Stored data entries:

-=-=-=-=-

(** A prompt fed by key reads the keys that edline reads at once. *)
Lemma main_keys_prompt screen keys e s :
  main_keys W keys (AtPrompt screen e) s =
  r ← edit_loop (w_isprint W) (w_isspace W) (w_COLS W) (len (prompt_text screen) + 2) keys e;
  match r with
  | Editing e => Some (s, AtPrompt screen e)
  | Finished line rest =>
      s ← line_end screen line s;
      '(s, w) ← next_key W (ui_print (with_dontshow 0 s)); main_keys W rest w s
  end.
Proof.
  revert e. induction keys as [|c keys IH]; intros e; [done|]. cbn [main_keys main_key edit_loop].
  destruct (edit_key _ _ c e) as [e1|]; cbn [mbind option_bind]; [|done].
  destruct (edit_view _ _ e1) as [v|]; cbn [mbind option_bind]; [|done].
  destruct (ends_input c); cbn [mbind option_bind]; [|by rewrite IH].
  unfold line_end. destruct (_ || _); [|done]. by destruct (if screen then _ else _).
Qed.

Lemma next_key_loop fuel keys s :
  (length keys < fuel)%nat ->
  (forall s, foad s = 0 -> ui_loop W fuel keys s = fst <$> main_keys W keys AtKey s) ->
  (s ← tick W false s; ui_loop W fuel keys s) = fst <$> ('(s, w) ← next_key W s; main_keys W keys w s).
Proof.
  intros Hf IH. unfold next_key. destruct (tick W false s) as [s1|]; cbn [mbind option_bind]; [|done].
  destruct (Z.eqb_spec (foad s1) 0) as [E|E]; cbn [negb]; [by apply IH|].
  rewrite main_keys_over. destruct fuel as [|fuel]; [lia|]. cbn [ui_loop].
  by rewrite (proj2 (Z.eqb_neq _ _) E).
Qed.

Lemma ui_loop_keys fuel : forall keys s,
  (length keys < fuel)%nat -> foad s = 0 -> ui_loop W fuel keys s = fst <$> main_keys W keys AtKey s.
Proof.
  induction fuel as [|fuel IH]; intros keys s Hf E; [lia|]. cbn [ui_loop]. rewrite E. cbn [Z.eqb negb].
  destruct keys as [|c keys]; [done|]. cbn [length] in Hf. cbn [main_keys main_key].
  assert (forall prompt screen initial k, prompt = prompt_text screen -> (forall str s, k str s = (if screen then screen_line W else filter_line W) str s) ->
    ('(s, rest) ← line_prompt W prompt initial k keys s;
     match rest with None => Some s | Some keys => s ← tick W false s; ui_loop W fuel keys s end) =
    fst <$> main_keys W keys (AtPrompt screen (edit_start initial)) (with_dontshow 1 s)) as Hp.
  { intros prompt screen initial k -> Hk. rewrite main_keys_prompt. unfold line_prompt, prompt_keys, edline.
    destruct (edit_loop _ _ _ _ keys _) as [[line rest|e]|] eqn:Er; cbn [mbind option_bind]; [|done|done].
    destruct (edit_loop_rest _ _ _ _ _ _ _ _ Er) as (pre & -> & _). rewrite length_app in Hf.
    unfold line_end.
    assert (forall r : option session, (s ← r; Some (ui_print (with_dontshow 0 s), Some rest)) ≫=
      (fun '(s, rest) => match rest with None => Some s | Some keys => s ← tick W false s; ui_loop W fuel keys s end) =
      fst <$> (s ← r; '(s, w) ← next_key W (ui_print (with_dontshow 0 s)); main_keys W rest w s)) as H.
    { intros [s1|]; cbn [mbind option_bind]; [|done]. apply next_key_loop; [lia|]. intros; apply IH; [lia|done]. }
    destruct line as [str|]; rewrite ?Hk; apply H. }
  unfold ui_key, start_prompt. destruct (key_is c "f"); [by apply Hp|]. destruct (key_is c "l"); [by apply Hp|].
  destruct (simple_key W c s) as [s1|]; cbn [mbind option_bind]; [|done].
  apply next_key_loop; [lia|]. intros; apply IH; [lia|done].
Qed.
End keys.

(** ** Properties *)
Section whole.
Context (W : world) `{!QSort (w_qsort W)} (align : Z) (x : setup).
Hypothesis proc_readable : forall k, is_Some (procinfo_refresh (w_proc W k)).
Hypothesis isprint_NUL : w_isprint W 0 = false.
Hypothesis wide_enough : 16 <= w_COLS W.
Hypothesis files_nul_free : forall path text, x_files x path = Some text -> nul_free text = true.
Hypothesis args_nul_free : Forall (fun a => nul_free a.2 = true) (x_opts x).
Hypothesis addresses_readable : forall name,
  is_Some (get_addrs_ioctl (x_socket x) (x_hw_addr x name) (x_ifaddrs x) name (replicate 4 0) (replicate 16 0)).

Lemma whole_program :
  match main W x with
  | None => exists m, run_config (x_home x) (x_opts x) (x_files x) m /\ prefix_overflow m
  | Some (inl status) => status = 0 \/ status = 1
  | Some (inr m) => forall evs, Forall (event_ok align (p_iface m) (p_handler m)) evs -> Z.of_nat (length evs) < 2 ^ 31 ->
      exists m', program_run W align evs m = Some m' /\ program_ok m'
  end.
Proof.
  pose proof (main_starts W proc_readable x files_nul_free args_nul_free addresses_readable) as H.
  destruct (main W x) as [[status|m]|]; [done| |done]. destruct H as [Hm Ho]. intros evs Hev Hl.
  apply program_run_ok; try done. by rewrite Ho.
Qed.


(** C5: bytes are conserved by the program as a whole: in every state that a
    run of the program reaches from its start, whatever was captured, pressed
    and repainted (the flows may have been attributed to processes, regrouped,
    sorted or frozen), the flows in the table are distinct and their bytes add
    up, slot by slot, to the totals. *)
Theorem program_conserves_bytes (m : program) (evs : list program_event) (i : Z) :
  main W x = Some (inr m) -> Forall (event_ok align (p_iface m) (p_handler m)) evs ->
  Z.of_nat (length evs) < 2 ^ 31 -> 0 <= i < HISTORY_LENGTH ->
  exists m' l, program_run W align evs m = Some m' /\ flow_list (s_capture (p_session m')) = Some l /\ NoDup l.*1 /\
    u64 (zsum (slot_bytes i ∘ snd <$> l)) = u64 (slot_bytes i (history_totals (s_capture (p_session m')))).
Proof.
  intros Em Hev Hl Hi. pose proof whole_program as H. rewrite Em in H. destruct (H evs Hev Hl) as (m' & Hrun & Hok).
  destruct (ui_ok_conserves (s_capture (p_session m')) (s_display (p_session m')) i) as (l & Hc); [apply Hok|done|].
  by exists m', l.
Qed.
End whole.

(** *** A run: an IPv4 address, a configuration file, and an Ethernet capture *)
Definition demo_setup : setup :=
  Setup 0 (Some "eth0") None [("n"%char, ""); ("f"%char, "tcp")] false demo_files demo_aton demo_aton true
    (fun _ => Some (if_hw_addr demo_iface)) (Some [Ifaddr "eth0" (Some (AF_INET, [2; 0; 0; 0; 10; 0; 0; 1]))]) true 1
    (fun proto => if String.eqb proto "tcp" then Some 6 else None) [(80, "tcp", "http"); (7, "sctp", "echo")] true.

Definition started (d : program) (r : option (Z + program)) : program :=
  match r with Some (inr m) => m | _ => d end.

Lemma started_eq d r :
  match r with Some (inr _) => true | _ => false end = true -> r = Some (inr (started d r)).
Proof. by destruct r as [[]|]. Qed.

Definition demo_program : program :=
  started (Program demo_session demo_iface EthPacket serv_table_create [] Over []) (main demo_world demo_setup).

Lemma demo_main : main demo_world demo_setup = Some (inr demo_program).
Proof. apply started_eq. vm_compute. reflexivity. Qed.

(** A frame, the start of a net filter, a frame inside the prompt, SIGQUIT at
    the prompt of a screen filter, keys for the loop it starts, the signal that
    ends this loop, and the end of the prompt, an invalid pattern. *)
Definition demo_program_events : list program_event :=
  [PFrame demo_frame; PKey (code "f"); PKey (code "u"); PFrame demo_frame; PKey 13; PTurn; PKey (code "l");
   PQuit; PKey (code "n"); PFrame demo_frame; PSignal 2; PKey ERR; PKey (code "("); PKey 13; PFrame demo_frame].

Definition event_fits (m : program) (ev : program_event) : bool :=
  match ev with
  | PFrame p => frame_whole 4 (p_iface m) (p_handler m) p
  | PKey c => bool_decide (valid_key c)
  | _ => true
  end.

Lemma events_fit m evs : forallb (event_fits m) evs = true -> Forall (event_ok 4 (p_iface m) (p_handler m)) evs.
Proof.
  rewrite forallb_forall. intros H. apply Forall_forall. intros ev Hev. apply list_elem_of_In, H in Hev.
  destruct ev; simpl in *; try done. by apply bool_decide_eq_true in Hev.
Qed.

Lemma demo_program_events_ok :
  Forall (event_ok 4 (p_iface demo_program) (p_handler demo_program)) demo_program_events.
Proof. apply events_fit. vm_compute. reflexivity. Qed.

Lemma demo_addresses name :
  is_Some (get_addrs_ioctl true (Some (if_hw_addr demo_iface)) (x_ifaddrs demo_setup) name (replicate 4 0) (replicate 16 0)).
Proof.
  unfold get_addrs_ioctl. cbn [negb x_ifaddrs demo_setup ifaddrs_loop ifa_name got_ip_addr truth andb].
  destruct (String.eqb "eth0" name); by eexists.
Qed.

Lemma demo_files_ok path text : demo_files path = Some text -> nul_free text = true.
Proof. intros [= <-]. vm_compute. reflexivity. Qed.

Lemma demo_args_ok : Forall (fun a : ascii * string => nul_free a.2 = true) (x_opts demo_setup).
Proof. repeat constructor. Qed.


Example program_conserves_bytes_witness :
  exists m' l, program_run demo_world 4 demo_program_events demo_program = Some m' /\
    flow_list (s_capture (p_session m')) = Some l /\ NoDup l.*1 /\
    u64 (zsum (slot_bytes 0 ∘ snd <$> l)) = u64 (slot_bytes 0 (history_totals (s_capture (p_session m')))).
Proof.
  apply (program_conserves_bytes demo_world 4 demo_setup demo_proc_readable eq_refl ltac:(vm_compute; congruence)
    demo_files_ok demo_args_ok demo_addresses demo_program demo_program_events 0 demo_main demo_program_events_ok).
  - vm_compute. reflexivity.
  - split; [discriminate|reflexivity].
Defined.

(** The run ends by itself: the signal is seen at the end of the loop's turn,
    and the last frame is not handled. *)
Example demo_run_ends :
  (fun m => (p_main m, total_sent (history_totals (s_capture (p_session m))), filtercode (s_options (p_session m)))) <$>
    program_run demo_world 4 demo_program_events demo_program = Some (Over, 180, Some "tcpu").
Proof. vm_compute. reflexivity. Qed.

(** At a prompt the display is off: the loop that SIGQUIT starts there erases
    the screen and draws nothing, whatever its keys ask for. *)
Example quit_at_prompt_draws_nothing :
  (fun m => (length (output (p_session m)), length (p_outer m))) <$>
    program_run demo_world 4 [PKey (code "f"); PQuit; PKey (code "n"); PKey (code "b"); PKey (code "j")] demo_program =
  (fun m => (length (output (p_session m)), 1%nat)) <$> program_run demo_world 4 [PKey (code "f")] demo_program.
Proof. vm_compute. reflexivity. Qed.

-=-=-=-=-

▸ **Goal of the exercise**: Among the records above, a stretch begins at the line containing "(fun _ => Some" and ends at the line containing "Lemma demo_addresses name". Restate that stretch word for word, and nothing else.

▸ **Result**:
    (fun _ => Some (if_hw_addr demo_iface)) (Some [Ifaddr "eth0" (Some (AF_INET, [2; 0; 0; 0; 10; 0; 0; 1]))]) true 1
    (fun proto => if String.eqb proto "tcp" then Some 6 else None) [(80, "tcp", "http"); (7, "sctp", "echo")] true.

Definition started (d : program) (r : option (Z + program)) : program :=
  match r with Some (inr m) => m | _ => d end.

Lemma started_eq d r :
  match r with Some (inr _) => true | _ => false end = true -> r = Some (inr (started d r)).
Proof. by destruct r as [[]|]. Qed.

Definition demo_program : program :=
  started (Program demo_session demo_iface EthPacket serv_table_create [] Over []) (main demo_world demo_setup).

Lemma demo_main : main demo_world demo_setup = Some (inr demo_program).
Proof. apply started_eq. vm_compute. reflexivity. Qed.

(** A frame, the start of a net filter, a frame inside the prompt, SIGQUIT at
    the prompt of a screen filter, keys for the loop it starts, the signal that
    ends this loop, and the end of the prompt, an invalid pattern. *)
Definition demo_program_events : list program_event :=
  [PFrame demo_frame; PKey (code "f"); PKey (code "u"); PFrame demo_frame; PKey 13; PTurn; PKey (code "l");
   PQuit; PKey (code "n"); PFrame demo_frame; PSignal 2; PKey ERR; PKey (code "("); PKey 13; PFrame demo_frame].

Definition event_fits (m : program) (ev : program_event) : bool :=
  match ev with
  | PFrame p => frame_whole 4 (p_iface m) (p_handler m) p
  | PKey c => bool_decide (valid_key c)
  | _ => true
  end.

Lemma events_fit m evs : forallb (event_fits m) evs = true -> Forall (event_ok 4 (p_iface m) (p_handler m)) evs.
Proof.
  rewrite forallb_forall. intros H. apply Forall_forall. intros ev Hev. apply list_elem_of_In, H in Hev.
  destruct ev; simpl in *; try done. by apply bool_decide_eq_true in Hev.
Qed.

Lemma demo_program_events_ok :
  Forall (event_ok 4 (p_iface demo_program) (p_handler demo_program)) demo_program_events.
Proof. apply events_fit. vm_compute. reflexivity. Qed.

Lemma demo_addresses name :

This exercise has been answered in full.